Lemma kfree_refines :
  exists h' fl', kfree fuel (a + 12) h = Ok h' /\ heap_repr h' (coalesce pre pt a s post) fl' /\
    frame (hdr_bytes ts) h h'.
Proof.
  destruct free_unlink as (h2 & h3 & fl3 & E2 & E3 & P3 & A3 & L3 & F3 & T3).
  pose proof (layout_spaced _ _ _ (hr_layout _ _ _ Hr)) as Hsp.
  pose proof (layout_in_heap _ (hr_layout _ _ _ Hr)) as Hin. destruct free_bounds as (? & ? & ? & _).
  unfold kfree. replace (wrap32 (a + 12 - R_HEADER_SIZE)) with a by (rewrite wrap32_small; consts; lia).
  rewrite free_prev, free_next, E2. simpl. rewrite E3. simpl.
  destruct (free_resize h3) as (Hun & Hs5 & F5 & I5); [intros u Hu; by apply free_sizes|].
  match type of Hs5 with hd_size ?H _ = _ => set (h5 := H) in * end. rewrite !Hun.
  destruct (free_headers h3 h5 F3 T3 F5 Hs5) as (Hp & HU & q & Hq). destruct free_shape as [Hff Hna].
  assert (Hua : exists v, v ∈ ts /\ ta v = ua) by (unfold ua; destruct (tfr pt); [exists pt|exists t]; set_solver).
  destruct Hua as (v & Hv & Hva).
  destruct (finish_free fuel h5 pre0 U (rest_after post) q fl3) as (h6 & h' & fl' & E6 & E7 & R & F6);
    [apply free_layout|done|done|done|done|done|done|by apply free_perm|done| | |].
  { rewrite I5. apply lseg_ext with (h := h3); [|done]. intros u Hu.
    assert (Huts : u ∈ ts) by (apply (repr_elem h ts fl u Hr); rewrite P3; set_solver).
    eapply frame_link; [exact F5|by apply (in_heap_fits ts)|]. intros y Hy. rewrite <- Hva.
    destruct (Hsp v u) as [->|]; [done|done|lia|consts; lia]. }
  { pose proof free_rest_sub. unfold ts, pre0, rest_after in *. destruct (next_free post), (tfr pt);
      destruct post; rewrite !length_app in *; simpl in *; lia. }
  simpl in E6. rewrite E6. simpl. simpl in E7. exists h', fl'. rewrite coalesce_eq. split_and!; [|done|].
  - by destruct (negb _); subst h'.
  - eapply frame_mono; [|eapply frame_or; [exact F3|eapply frame_or; [exact F5|exact F6]]].
    intros y [[->|(u & Hu & Hy)]|[Hy|(u & Hu & Hy)]].
    + exists t. split; [set_solver|simpl; lia].
    + exists u. split; [by apply (repr_elem h ts fl u Hr)|lia].
    + exists v. split; [done|lia].
    + assert (Hu' : exists w, w ∈ ts /\ ta w = ta u).
      { pose proof free_rest_sub. unfold pre0 in Hu. destruct (tfr pt);
          apply elem_of_app in Hu as [Hu|[->|Hu]%elem_of_cons]; [exists u|exists v|exists u|exists u|exists v|exists u]; set_solver. }
      destruct Hu' as (w & Hw & Hwu). exists w. split; [done|lia].
Qed.
End Free.
(** ** Sizes that wrap *)

Lemma store32_wraps m a v : store32 m a (v - 4294967296) = store32 m a v.
Proof.
  unfold store32, store8. assert (E : forall n q, 0 < n -> n * 256 * q = 4294967296 ->
    wrap8 ((v - 4294967296) / n) = wrap8 (v / n)).
  { intros n q Hn Hq. replace (v - 4294967296) with (v + (- (256 * q)) * n) by lia. rewrite Z.div_add by lia.
    unfold wrap8. replace (v / n + - (256 * q)) with (v / n + (- q) * 256) by lia. apply Z.mod_add. lia. }
  rewrite (E 256 65536), (E 65536 256), (E 16777216 1) by lia.
  pose proof (E 1 16777216 ltac:(lia) ltac:(lia)) as E1. rewrite !Z.div_1_r in E1. by rewrite E1.
Qed.

(** A chain of regions is read off the size fields from the bottom, so two
    chains with the same sizes below [b] agree below [b]. *)
Lemma layout_reaches h pre : forall a b p e ts,
  layout a pre b -> (forall t, t ∈ pre -> hd_size h (ta t) = tsz t) -> layout a ts e -> headers h p ts -> b < e ->
  exists u, u ∈ ts /\ ta u = b.
Proof.
  induction pre as [|t pre IH]; intros a b p e ts Hp Hs Hl Hh Hb; simpl in Hp.
  - subst b. destruct ts as [|u ts]; simpl in Hl; [lia|]. exists u. split; [left|apply Hl].
  - destruct Hp as (Ht & Ht0 & Hp). destruct ts as [|u ts]; simpl in Hl, Hh.
    { pose proof (layout_le _ _ _ Hp). lia. }
    destruct Hl as (Hu & Hu0 & Hl). destruct Hh as [(_ & _ & Hsz & _) Hh].
    rewrite Hu, <- Ht, (Hs t) in Hsz by left.
    destruct (IH (a + 12 + tsz t) b (ta u) e ts) as (v & Hv & ?); [done| |by rewrite Hsz|done|done|].
    { intros w Hw. apply Hs. by right. }
    exists v. split; [by right|done].
Qed.

(** The end of [kmalloc] when the block has a wrapping size: a header for
    [size] bytes at [x], and no other byte below [x] changed. *)
Lemma publish_wrapped h x size q k :
  k = size + 12 - 4294967296 -> 0 <= k < 12 -> HEAP_START <= x <= HEAP_END -> u32 q ->
  let h' := add_alloc_region (CREATE_HEADER h x REGION_ALLOC size q) x in
  hd_type h' x = REGION_ALLOC /\ hd_magic h' x = 0x87 /\ hd_size h' x = size /\ frame (fun y => x <= y) h h'.
Proof.
  intros Hk Hk0 Hx Hq. assert (Hfx : fits x 12) by (unfold fits; consts; lia).
  destruct (CREATE_fields h x REGION_ALLOC size q) as (C1 & C2 & C3 & _); [done|by vm_compute|lia|done|].
  pose proof (frame_CREATE h x REGION_ALLOC size q Hfx) as F. set (h4 := CREATE_HEADER h x REGION_ALLOC size q) in *.
  assert (F4 : frame (fun y => x <= y) h h4) by (eapply frame_mono; [|exact F]; simpl; lia).
  simpl. unfold add_alloc_region, GET_NEXT_HEADER. rewrite C3.
  assert (E : wrap32 (x + size + R_HEADER_SIZE) = x + k).
  { replace (x + size + R_HEADER_SIZE) with (x + k + 1 * 4294967296) by lia.
    unfold wrap32. rewrite Z.mod_add by lia. apply Z.mod_small. consts. lia. }
  rewrite E. unfold REACH_HEAP_END. destruct (Z.leb_spec HEAP_END (x + k)) as [|Hlt]; [done|].
  destruct (hd_type h4 (x + k) =? REGION_FREE); [done|].
  assert (Hfk : fits (x + k) 12) by (unfold fits; consts; lia).
  pose proof (frame_set_link h4 (x + k) x Hfk) as F5.
  split_and!; [rewrite <- C1; eapply frame_type|rewrite <- C2; eapply frame_magic|rewrite <- C3; eapply frame_size|];
    try exact F5; try exact Hfx; try (simpl; lia).
  eapply frame_trans; [exact F4|]. eapply frame_mono; [|exact F5]. simpl. lia.
Qed.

++++++

--- TRY IT ---
Above are some records; copy exactly the lines from the one with "destruct Hl as" through the one with "Lemma publish_wrapped h", both included, and no others.

--- FINISHED EXERCISE ---
    destruct Hl as (Hu & Hu0 & Hl). destruct Hh as [(_ & _ & Hsz & _) Hh].
    rewrite Hu, <- Ht, (Hs t) in Hsz by left.
    destruct (IH (a + 12 + tsz t) b (ta u) e ts) as (v & Hv & ?); [done| |by rewrite Hsz|done|done|].
    { intros w Hw. apply Hs. by right. }
    exists v. split; [by right|done].
Qed.

(** The end of [kmalloc] when the block has a wrapping size: a header for
    [size] bytes at [x], and no other byte below [x] changed. *)
Lemma publish_wrapped h x size q k :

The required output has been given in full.